Philippians 4:4, 10-13
How many of us have compared ourselves to the rich and famous from time to time, and wondered what it would be like to have no material needs? Let me share the story of a young woman I once knew. Her job took her to many countries around the world; money was not an issue in her home. Which one of us wouldn’t like to be rich enough to travel? We might forget to count the cost – consider how difficult it was for her to leave her children behind for days at time. Her health suffered from lack of proper rest and eating. She was always running, always fatigued, always feeling guilty because she couldn’t give the quality time she wanted to either her job or children, and suddenly she found herself considering suicide. Things are not always as good as they look.
Poverty comes in different packages. Some folks are rich in spirit. I remember being hosted in very humble homes in Kenya, homes where the joy of the Lord reigned over a simple cup of Kenyan tea. Yet how impoverished are the rich, who like Zacchaeus had spent his lifetime robbing folks in order to gain wealth.
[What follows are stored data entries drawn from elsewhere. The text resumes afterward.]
(** From the layer below back to the leaf [b]. *)
Lemma scan_up_spec N d b l idx bs ess R Bns st ka ka' root stack entry acc cnt m r i :
  node_stack_ st = b :: root :: stack -> Key.unshift unaligned m ka' = mkKey i 9 (s_ ka) (first_ ka) ->
  Key.empty (Key.unshift unaligned m ka') = false -> pos N d (mkKey i 9 (s_ ka) (first_ ka)) b l idx bs ess R Bns ->
  (exists par lo hi es0 e, leaf_ok par lo hi l (es0 ++ e :: R) /\ zlength es0 = idx /\ cmp_entry (mkKey i 9 (s_ ka) (first_ ka)) e = 0) ->
  runs (go (mkStack root b (lversion l) (permutation_ l) idx stack) (mkKey i 9 (s_ ka) (first_ ka)) entry acc cnt) m r ->
  runs (fun fuel => loop fuel scan_up forward st ka' entry acc cnt) m r.
Proof using Type.
  intros Hst Hu He Hp (par & lo & hi & es0 & e & Hok & Hidx & Hc). apply (runs_step 0). intros fuel _. cbn [scan_loop].
  rewrite bind_gets, Hst. cbn [pop_layers kmem at_mem]. rewrite He. cbv iota. cbn [sc_n].
  rewrite (bind_eq _ _ _ _ _ (resync_here s b l par lo hi _ (ps_leaf _ _ _ _ _ _ _ _ _ _ Hp) Hok (S fuel) _ _ m)), Hu. cbn [sc_root node_stack_].
  by rewrite (lower_entry l par lo hi _ Hok _ es0 e R eq_refl Hc), Hidx.
Qed.

(** ** The rest of the layer *)
Lemma visit_stored m ka e : entry_ok e -> Leaf.keylenx_is_layer (e_keylenx e) = false -> forall pre, prefixed (key_mem m ka e) ka pre ->
  str_bytes (key_mem m ka e) (Key.full_string (Key.assign_store_length (mkKey (e_ikey e) (len_ ka) (s_ ka) (first_ ka)) (stored_len e))) =
  pre ++ entry_key e.
Proof using Type.
  intros Hok Hlay pre (H1 & H2 & _). destruct (key_mem_key m ka e Hok Hlay) as [Hlen Hload].
  unfold str_bytes, Key.full_string, Str_range, Key.assign_store_length. cbn [str_s str_len s_ first_ len_].
  pose proof (zlength_nonneg pre). pose proof (zlength_nonneg (entry_key e)).
  replace (s_ ka + stored_len e - first_ ka) with (zlength pre + stored_len e) by lia. rewrite load_app, H2 by lia.
  by rewrite <- H1, Hload.
Qed.

Lemma binding_of_entry L e Bn : entry_ok e -> Leaf.keylenx_is_layer (e_keylenx e) = false -> entry_rep L e Bn ->
  fst Bn = [(entry_key e, e_lv e)].
Proof using Type. intros Hok Hlay. rewrite entry_layer in Hlay by done. unfold entry_rep. rewrite Hlay. by intros ->. Qed.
What is it then, that gives us a sense of privilege? God created human beings with everything necessary for a good and happy life. Adam and Eve didn’t need clothes in order to be fashionably trendy. Their diet was very simply vegetarian. They were surrounded by beauty, and they walked with God. If it wasn’t posh, it was a privileged life.
Perhaps we need to examine our expectations. What is legitimate and what is unfortunate? The thing is – God has placed each one of us in circumstances from which we can and will, learn and grow. What we learn is up to us. Will we become bitter or better? Will we spend time regretting the past, blaming and shaming others, or will we take the gifts God has given to us and make them into something that blesses His heart?
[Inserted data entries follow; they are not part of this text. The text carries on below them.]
(** A cleaning thread is never stuck. *)
Lemma clean_enabled s t x stop a :
  inv s -> threads_ s !! t = Some x -> ph x = Cleaning stop a -> exists fs s', step retires s fs s'.
Proof using Hretires.
  intros H Hx Hph. destruct (in_threads _ H _ _ Hx) as [[_ (xs & Hq & _) _] _].
  destruct (hard_rcu_quiesce_spec retires (ti x) xs a (globalepoch_ s) Hretires Hq) as
    (F & ti' & xs' & fs & H1 & H2 & H3 & _ & _ & H4 & _).
  eexists fs, _. eapply (step_clean _ _ t x stop a F xs fs (map item_event fs)); try done; [by apply H1|].
  rewrite length_map. by rewrite (drains_front _ _ _ _ _ H3).
Qed.

(** The steps one after the other. *)
Inductive steps : system -> list item -> system -> Prop :=
  | steps_nil s : steps s [] s
  | steps_cons s fs s1 gs s2 : step retires s fs s1 -> steps s1 gs s2 -> steps s (fs ++ gs) s2.
Lemma reachable_steps s gs s' : reachable retires s -> steps s gs s' -> reachable retires s'.
Proof using Type. intros Hr H. induction H; [done|]. apply IHsteps. by eapply reachable_step. Qed.

(** C9: In every interleaving of the threads' accesses with the clock's, a step
    that frees a block of epoch [e] finds no thread that may still have a
    pointer to it: every thread that was inside an operation when the block was
    retired has been at a quiescent point since.  What is freed is what
    [hard_rcu_quiesce] frees; its callbacks retire no null pointers. *)
Theorem epoch_safety s fs s' :
  reachable retires s -> step retires s fs s' ->
  forall p tag e t, (p, tag, e) ∈ fs -> (t, p, e) ∉ held_ s.
Proof using Hretires.
  intros Hr Hstep p tag e t Hin Hheld. pose proof (reachable_inv s Hr) as H.
  destruct Hstep as [| | | | | | | |
    |t' x stop a fuel xs fs evs ti' Hx Hph Hrun Hq Hfs Hev| | |]; try (by apply elem_of_nil in Hin).
  destruct (clean_spec _ _ _ _ _ _ _ Hrun Hq) as (xs' & _ & _ & Hd). rewrite <- Hfs in Hd.
  destruct (in_threads _ H _ _ Hx) as [[_ (xs0 & Hq0 & Hc0) Hp] _]. rewrite Hph in Hp.
  assert (xs = xs0) as -> by by eapply thread_queue_det.
  destruct (drains_counter _ _ _ _ _ (proj1 (in_global _ H)) Hd Hc0) as [Hc _].
  pose proof (proj1 (Forall_forall _ _) (drains_past _ _ _ _ _ _ Hd) _ Hin) as Hpast.
  pose proof (proj1 (Forall_forall _ _) Hc _ Hin) as He. cbn in Hpast, He.
  pose proof (past_counter _ _ _ (in_global _ H) Hp He Hpast).
  pose proof (ho_clean _ _ _ (in_held _ H t p e Hheld) t' x stop a Hx Hph). lia.
Qed.
End safety.

(** * A run

    Thread 0 retires a block while thread 1 is inside an operation; the clock
    ticks, thread 1 passes a quiescent point, the scan ends, and thread 0 frees
    the block. *)
Definition no_retires (cb : Z) : list (Z * Z) := [].
Definition retired_thread : threadinfo := default (make 0 0) (deallocate_rcu (make 0 0) 4096 256 1).
Definition before_clean : system :=
  let s := start_system in
  let s := mkSystem 1 1 {[0%nat := mkThread (make 0 0) Resting]} [0%nat] None [] in
  let s := mkSystem 1 1 (<[1%nat := mkThread (make 0 1) Resting]> (threads_ s)) [1%nat; 0%nat] None [] in
  let s := set_thread s 1 (mkThread (make 0 1) (Starting false 1)) in
  let s := release (set_thread s 1 (mkThread (rcu_start (make 0 1) 1) Resting)) 1 in
  let s := set_thread (hold s [4096]) 0 (mkThread (make 0 0) (Retiring 4096 256 1)) in
  let s := set_thread s 0 (mkThread retired_thread Resting) in
  let s := mkSystem 3 1 (threads_ s) (allthreads_ s) (Some (3, allthreads_ s)) (held_ s) in
  let s := set_thread s 1 (mkThread (rcu_start (make 0 1) 1) (Starting false 3)) in
  let s := release (set_thread s 1 (mkThread (rcu_start (rcu_start (make 0 1) 1) 3) Resting)) 1 in
  let s := mkSystem 3 1 (threads_ s) (allthreads_ s) (Some (3, [0%nat])) (held_ s) in
  let s := mkSystem 3 1 (threads_ s) (allthreads_ s) (Some (3, [])) (held_ s) in
  let s := mkSystem 3 3 (threads_ s) (allthreads_ s) None (held_ s) in
  let s := set_thread s 0 (mkThread retired_thread (Checking true)) in
  let s := set_thread s 0 (mkThread retired_thread (Bounding true)) in
  set_thread s 0 (mkThread retired_thread (Cleaning true 3)).

Lemma retired_queue : thread_queue retired_thread [(4096, 256, 1)].
Proof.
  destruct (deallocate_rcu_spec (make 0 0) [] 4096 256 1 (make_queue 0 0) ltac:(done)) as (t & H & Hq & _).
  unfold retired_thread. by rewrite H.
Qed.
Ltac after R k := match type of R with reachable _ ?s => k s end.
Lemma before_clean_reachable : reachable no_retires before_clean.
Proof.
  pose proof (reachable_start no_retires) as R.
  after R ltac:(fun s => pose proof (reachable_step _ _ _ _ R (step_make no_retires s 0%nat 0 0 eq_refl)) as R1).
  after R1 ltac:(fun s => pose proof (reachable_step _ _ _ _ R1 (step_make no_retires s 1%nat 0 1 eq_refl)) as R2).
  after R2 ltac:(fun s => pose proof (reachable_step _ _ _ _ R2 (step_load no_retires s 1%nat _ false eq_refl eq_refl)) as R3).
  after R3 ltac:(fun s => pose proof (reachable_step _ _ _ _ R3 (step_store no_retires s 1%nat _ false 1 eq_refl eq_refl)) as R4).
  after R4 ltac:(fun s => pose proof (reachable_step _ _ _ _ R4 (step_retire no_retires s 0%nat _ 4096 256 eq_refl eq_refl ltac:(done))) as R5).
  after R5 ltac:(fun s => pose proof (reachable_step _ _ _ _ R5 (step_push no_retires s 0%nat _ 4096 256 1 retired_thread eq_refl eq_refl ltac:(by vm_compute))) as R6).
  after R6 ltac:(fun s => pose proof (reachable_step _ _ _ _ R6 (step_tick no_retires s eq_refl ltac:(by vm_compute))) as R7).
  after R7 ltac:(fun s => pose proof (reachable_step _ _ _ _ R7 (step_load no_retires s 1%nat _ false eq_refl eq_refl)) as R8).
  after R8 ltac:(fun s => pose proof (reachable_step _ _ _ _ R8 (step_store no_retires s 1%nat _ false 3 eq_refl eq_refl)) as R9).
  after R9 ltac:(fun s => pose proof (reachable_step _ _ _ _ R9 (step_scan no_retires s 3 1%nat [0%nat] _ eq_refl eq_refl)) as R10).
  after R10 ltac:(fun s => pose proof (reachable_step _ _ _ _ R10 (step_scan no_retires s 3 0%nat [] _ eq_refl eq_refl)) as R11).
  after R11 ltac:(fun s => pose proof (reachable_step _ _ _ _ R11 (step_scanned no_retires s 3 eq_refl)) as R12).
  after R12 ltac:(fun s => pose proof (reachable_step _ _ _ _ R12 (step_stop no_retires s 0%nat _ eq_refl eq_refl)) as R13).
  after R13 ltac:(fun s => pose proof (reachable_step _ _ _ _ R13 (step_check no_retires s 0%nat _ true eq_refl eq_refl)) as R14).
  after R14 ltac:(fun s => exact (reachable_step _ _ _ _ R14 (step_bound no_retires s 0%nat _ true eq_refl eq_refl))).
Qed.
Each one of us has been given gifts of personality and temperament. We choose what characteristics we allow to shape us, by using the strength of will God has also given to us. The whole issue is one of choice. There are heroic testimonies of folks who have overcome terrible odds – super heroes in the Para-Olympics, for example. Why are they different from another human being who moans and groan their way through daily life?
Made in the image of God, we have the privilege of choosing what we will be remembered for. Have we been generous and kind, or do self-centered habits alienate us from others? I learned from the poorest of the poor that sharing what one has, makes one feel rich.
Jesus challenges us today to love others as we love ourselves, because He loved us enough to die for us! This is the privileged life! God knew from the beginning that the plan of salvation included not just His chosen people, the Jews, but also included the Gentiles. He prophesied to Abraham thousands of years before Christ came to earth, that his seed would bless the nations. I am a Gentile, as probably most are, who read this. Consider the privilege we have of being grafted into the Branch, the Lord Jesus Christ! (Jeremiah 23:5) I want the whole world to know that joy and peace come from our relationship to God through the Lord Jesus, don’t you? It is my privilege to share Jesus with others, as He shared his life with me. What is your privilege?